D these years later, she is appalled by the decision of the State of Alabama, to ban abortions (abortions), even in cases of rape or incest.

“If this law had been in force when I needed my abortion, I would have ended my days, you have to be honest,” says the 25-year-old woman in an interview with AFP in Montgomery, capital of this conservative state of the southern United States.

“There is one thing I was sure of: I could not carry my rapist’s child,” she adds, wearing a red T-shirt with a “woman’s” mark as a standard.

In solidarity with other rape survivors, she also told her story to Alabama MPs in an attempt to bend their position. “Our reproductive rights are under threat, it’s time for me to speak for those who can not,” she says.

In spite of his efforts, the senators passed on Tuesday the law “HB314”, which assimilates the abortion to a homicide and provides penalties up to 99 years of prison for the doctors. The text was promulgated in the wake of Republican governor Kay Ivey.

Even President Donald Trump, who has made the fight against abortion one of his campaign arguments, has expressed reservations, saying he is in favor of exemptions from rape, incest or danger to life. from the mother. The law of Alabama retains only this last exception.

The text, which is expected to come into effect in November, is expected to be held in court by then, as it is in flagrant contradiction with the “Roe v. Wade “of the Supreme Court, which in 1973 legalized the right to abortion throughout the country.

But its promoters, like those of other very restrictive laws adopted in Georgia or Missouri, intend to bring appeals and appeal to the Supreme Court, in the hope that it will come back to this. historic decision.

“Terrible things”

Whatever the epilogue of this vast offensive, Samantha Blakely has been plunged back into a painful past.

Two years ago, this young black woman just out of college was raped by a co-worker and realized very quickly that she was pregnant. “I always had my period regularly, so I quickly did a pregnancy test,” she says.

“When he posted” positive “, I collapsed, I was so scared … I could not even get angry, I was in distress.”

“I remember biting my shower curtain so no one would hear me scream,” she says. “I knew I would not be able to carry this child.”

She then goes to a family planning organization and undergoes an abortion, a choice she does not regret.
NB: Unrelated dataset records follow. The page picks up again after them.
Lemma reset_good s :
  inv s -> is_mailbox (mb s.(core)) = true ->
  good s (match rt_mb_control RT_IPC_CMD_RESET s.(core) with
          | Some (_, k) => Some (LReset, mk_sys k s.(pcs)) | None => None end).
Proof.
  intros Hs Hm. destruct s as [c ps]. cbn [core pcs] in *.
  unfold rt_mb_control, bind at 1, gets at 1. rewrite Hm. cbn [negb]. rewrite Z.eqb_refl.
  destruct (resume_all_good c ps Rcv Hs) as (c1 & Hr1 & Hs1 & Hm1 & Hq1 & _).
  destruct (resume_all_good c1 ps Snd Hs1) as (c2 & Hr2 & Hs2 & Hm2 & Hq2 & He2).
  cbn [qid_of] in *. unfold bind at 1. rewrite Hr1. unfold bind at 1. rewrite Hr2.
  unfold bind, gets, set_mb, modify, ret, put_mb. do 2 eexists. split; [reflexivity|].
  pose proof (inv_ring _ Hs2) as Hring. cbn [core] in Hring.
  assert (capacity (mk_sys c2 ps) = capacity (mk_sys c ps)) as Hcap.
  { unfold capacity. cbn [core]. congruence. }
  split_and!; [|exact Hcap|done].
  apply inv_cleared; [done|by intros []; [apply He2|]| |apply (inv_flag _ Hs2)].
  destruct Hring as [H1 H2 H3 H4].
  split; cbn [with_out with_in with_entry size msg_pool entry in_offset out_offset];
    [done|done|lia|]. intros Hpos. split; [lia|]. by rewrite Z.mod_0_l by lia.
Qed.

Lemma detach_test_good s t q :
  inv s -> s.(pcs) t = Detaching q ->
  good s (mb_step (ARun t) s).
Proof.
  intros Hs Hpc. assert (t ∈ all) as Ht by (apply (inv_busy _ Hs); by rewrite Hpc).
  pose proof (inv_pcs _ Hs t) as Hp. rewrite Hpc in Hp. destruct Hp as [Hr Hq].
  assert (cls (wst s) t = Other) as Hc by (cbn [wst cls]; by rewrite Hpc).
  cbn [mb_step]. rewrite Hpc. unfold mb_detach_test, bind at 1, gets at 1.
  cbn [krn msys_kernel ret]. destruct s as [[k m] ps]. cbn [core pcs ms_krn] in *.
  destruct (waitq k q) as [|h r] eqn:Eq; [destruct Hq as [-> | ->]; cbn [suspend_thread
      suspend_sender_thread Nat.eqb]|].
  - do 2 eexists. split; [reflexivity|]. split; [|done].
    apply (inv_pc (mk_sys (mk_msys k m) ps)); auto; try apply Hs. cbn; auto.
  - unfold mb_object_detach, bind, gets, set_mb, modify, put_mb. do 2 eexists.
    split; [reflexivity|]. split; [|done].
    apply (inv_pc (mk_sys (mk_msys k m) ps)); auto; try apply Hs.
    destruct (inv_ring _ Hs). by split.
  - do 2 eexists. split; [reflexivity|]. split; [|done].
    apply (inv_pc (mk_sys (mk_msys k m) ps)); auto; try apply Hs. cbn; auto.
Qed.

Lemma detach_round_good s t q :
  inv s -> s.(pcs) t = Resuming q -> waitq (ms_krn s.(core)) q <> [] ->
  good s (mb_step (ARun t) s).
Proof.
  intros Hs Hpc Hne. assert (t ∈ all) as Ht by (apply (inv_busy _ Hs); by rewrite Hpc).
  pose proof (inv_pcs _ Hs t) as Hp. rewrite Hpc in Hp. destruct Hp as [Hr Hq].
  assert (cls (wst s) t = Other) as Hc by (cbn [wst cls]; by rewrite Hpc).
  cbn [mb_step]. rewrite Hpc. unfold mb_detach_round, bind at 1, gets at 1.
  cbn [krn msys_kernel]. destruct s as [c ps]. cbn [core pcs] in *.
  assert (exists x, q = qid_of x) as [x ->] by (destruct Hq as [-> | ->]; [by exists Rcv|by exists Snd]).
  destruct (waitq (ms_krn c) (qid_of x)) as [|h r] eqn:Eq; [done|].
  destruct (resume_error_good c ps x h r Hs Eq) as (c1 & Hr1 & Hs1 & Hm1 & _).
  rewrite Hr1. do 2 eexists. split; [reflexivity|].
  split; [|unfold capacity, queue, queue_step; cbn [core]; by rewrite Hm1].
  pose proof (inv_pcs _ Hs1 t) as Hp. cbn [pcs] in Hp. rewrite Hpc in Hp. destruct Hp as [Hr' _].
  destruct c1 as [k1 m1]. apply (inv_pc (mk_sys (mk_msys k1 m1) ps)); auto; try apply Hs1.
  - cbn [wst cls pcs]. by rewrite Hpc.
  - cbn. auto.
Qed.

(** ** All steps *)

Lemma step_good s a : inv s -> enabled a s -> ~ overtaken a s -> good s (mb_step a s).
Proof.
  intros Hs Ha Hov. destruct a as [t v timeout|t timeout|t|t| |t|t]; cbn [enabled] in Ha.
  - destruct Ha as (Ht & (Hpc & Hr & Hm) & Hto). cbn [mb_step].
    assert (cls (wst s) t = Other) as Hc by (cbn [wst cls]; by rewrite Hpc).
    unfold rt_mb_send_wait, bind at 1, gets at 1. rewrite Hm. cbn [negb].
    destruct (_ && _) eqn:E.
    + cbn [ret after_send]. do 2 eexists. split; [reflexivity|]. split; [|done].
      destruct s as [[k m] ps]. apply (inv_pc (mk_sys (mk_msys k m) ps)); auto; apply Hs.
    + apply send_round_good; auto. intros y. by rewrite Hc.
  - destruct Ha as (Ht & (Hpc & Hr & Hm) & Hto). cbn [mb_step].
    assert (cls (wst s) t = Other) as Hc by (cbn [wst cls]; by rewrite Hpc).
    unfold rt_mb_recv, bind at 1, gets at 1. rewrite Hm. cbn [negb].
    destruct (_ && _) eqn:E.
    + cbn [ret after_recv]. do 2 eexists. split; [reflexivity|]. split; [|done].
      destruct s as [[k m] ps]. apply (inv_pc (mk_sys (mk_msys k m) ps)); auto; apply Hs.
    + apply recv_round_good; auto. intros y. by rewrite Hc.
  - destruct Ha as (Hpc & Hr & Hrun). unfold runs_in_time in *. cbn [overtaken] in Hov.
    destruct (pcs s t) as [|v timeout d|timeout d|q|q] eqn:E; [done|..].
    + cbn [mb_step]. rewrite E. by apply send_resumed_good.
    + cbn [mb_step]. rewrite E. by apply recv_resumed_good.
    + by eapply detach_test_good.
    + by eapply detach_round_good.
  - destruct Ha as (Hst & _). by apply expire_good.
  - do 2 eexists. split; [reflexivity|]. split; [|done].
    split; apply Hs.
  - destruct Ha as (Ht & (Hpc & Hr & Hm)). by apply reset_good.
  - destruct Ha as (Ht & (Hpc & Hr & Hm)). cbn [mb_step]. rewrite Hm.
    assert (cls (wst s) t = Other) as Hc by (cbn [wst cls]; by rewrite Hpc).
    do 2 eexists. split; [reflexivity|]. split; [|done].
    destruct s as [[k m] ps]. apply (inv_pc (mk_sys (mk_msys k m) ps)); auto; try apply Hs.
    cbn. auto.
Qed.

(** A step that returns. *)
Lemma step_spec s a l s' :
  inv s -> enabled a s -> mb_step a s = Some (l, s') ->
  inv s' /\ capacity s' = capacity s /\ queue_step (capacity s) (queue s) l (queue s').
Proof.
  intros Hs Ha E. destruct (decide (overtaken a s)) as [Ho|Ho]; [by rewrite mb_overtaken in E|].
  destruct (step_good s a Hs Ha Ho) as (l' & s'' & E' & H). rewrite E in E'. by simplify_eq.
Qed.

(** ** Executions *)

(** The labels of an execution, oldest first. *)
Inductive exec : sys -> list mlabel -> sys -> Prop :=
| exec_refl s : exec s [] s
| exec_step s tr s1 l s2 : exec s tr s1 -> step s1 l s2 -> exec s (tr ++ [l]) s2.

Definition sent (tr : list mlabel) : list Z :=
  omap (fun l => match l with LSent v => Some v | _ => None end) tr.
Definition received (tr : list mlabel) : list Z :=
  omap (fun l => match l with LRecv v => Some v | _ => None end) tr.

Lemma exec_inv s tr s' :
  initial s -> exec s tr s' -> inv s' /\ capacity s' = capacity s.
Proof.
  intros H0 He. induction He as [s|s tr s1 l s2 He IH (a & Ha & Hstep)].
  - split; [by apply initial_inv|done].
  - destruct (IH H0) as [Hs1 Hc1]. destruct (step_spec s1 a l s2 Hs1 Ha Hstep) as (Hi & Hc & _).
    split; [done|congruence].
Qed.


(** In every execution without a reset, the mails received so far are, in
    order, the first of the mails sent, and the rest of them is still in the
    mailbox: no mail is lost, duplicated, invented or reordered, however many
    threads send and receive and whatever times out; and the mailbox never
    holds more mails than its capacity. *)
Theorem mailbox_delivers_in_order s0 tr s :
  initial s0 -> exec s0 tr s -> LReset ∉ tr ->
  sent tr = received tr ++ queue s /\ Z.of_nat (length (queue s)) <= capacity s0.
Proof.
  intros H0 He Hn. split.
  - induction He as [s|s tr s1 l s2 He IH (a & Ha & Hstep)].
    { destruct H0 as ((pool & n & f & _ & Hm & _) & _). unfold queue. by rewrite Hm. }
    destruct (exec_inv _ _ _ H0 He) as [Hs _].
    destruct (step_spec s1 a l s2 Hs Ha Hstep) as (_ & _ & Hq).
    assert (sent tr = received tr ++ queue s1) as Htr.
    { apply IH; [done|]. intros Hin. apply Hn, elem_of_app. by left. }
    unfold sent, received in *. rewrite !omap_app, Htr.
    destruct l as [v|v| |]; cbn [queue_step] in Hq; cbn.
    + destruct Hq as [-> _]. by rewrite app_nil_r, app_assoc.
    + by rewrite Hq, app_nil_r, <- app_assoc.
    + exfalso. apply Hn, elem_of_app. right. by left.
    + by rewrite Hq, !app_nil_r.
  - destruct (exec_inv _ _ _ H0 He) as [Hs <-]. pose proof (inv_ring _ Hs) as Hr.
    unfold queue, capacity. rewrite length_mails by done. apply (ring_entry _ Hr).
Qed.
Today, she works in the tourism sector, dreams of traveling.

But recent debates have reopened its plagues. “The law created new emotions: it instilled fear where there was only concern” for women’s rights, she says.

Samantha Blakely fears that American women will have to put their health at risk to stop unwanted pregnancies.

“We will use different methods, stuff found on Google, dangerous infusions from around the world. We will be forced to do terrible things, “she fears. “There will be no more legal abortions, but abortion will not go away.”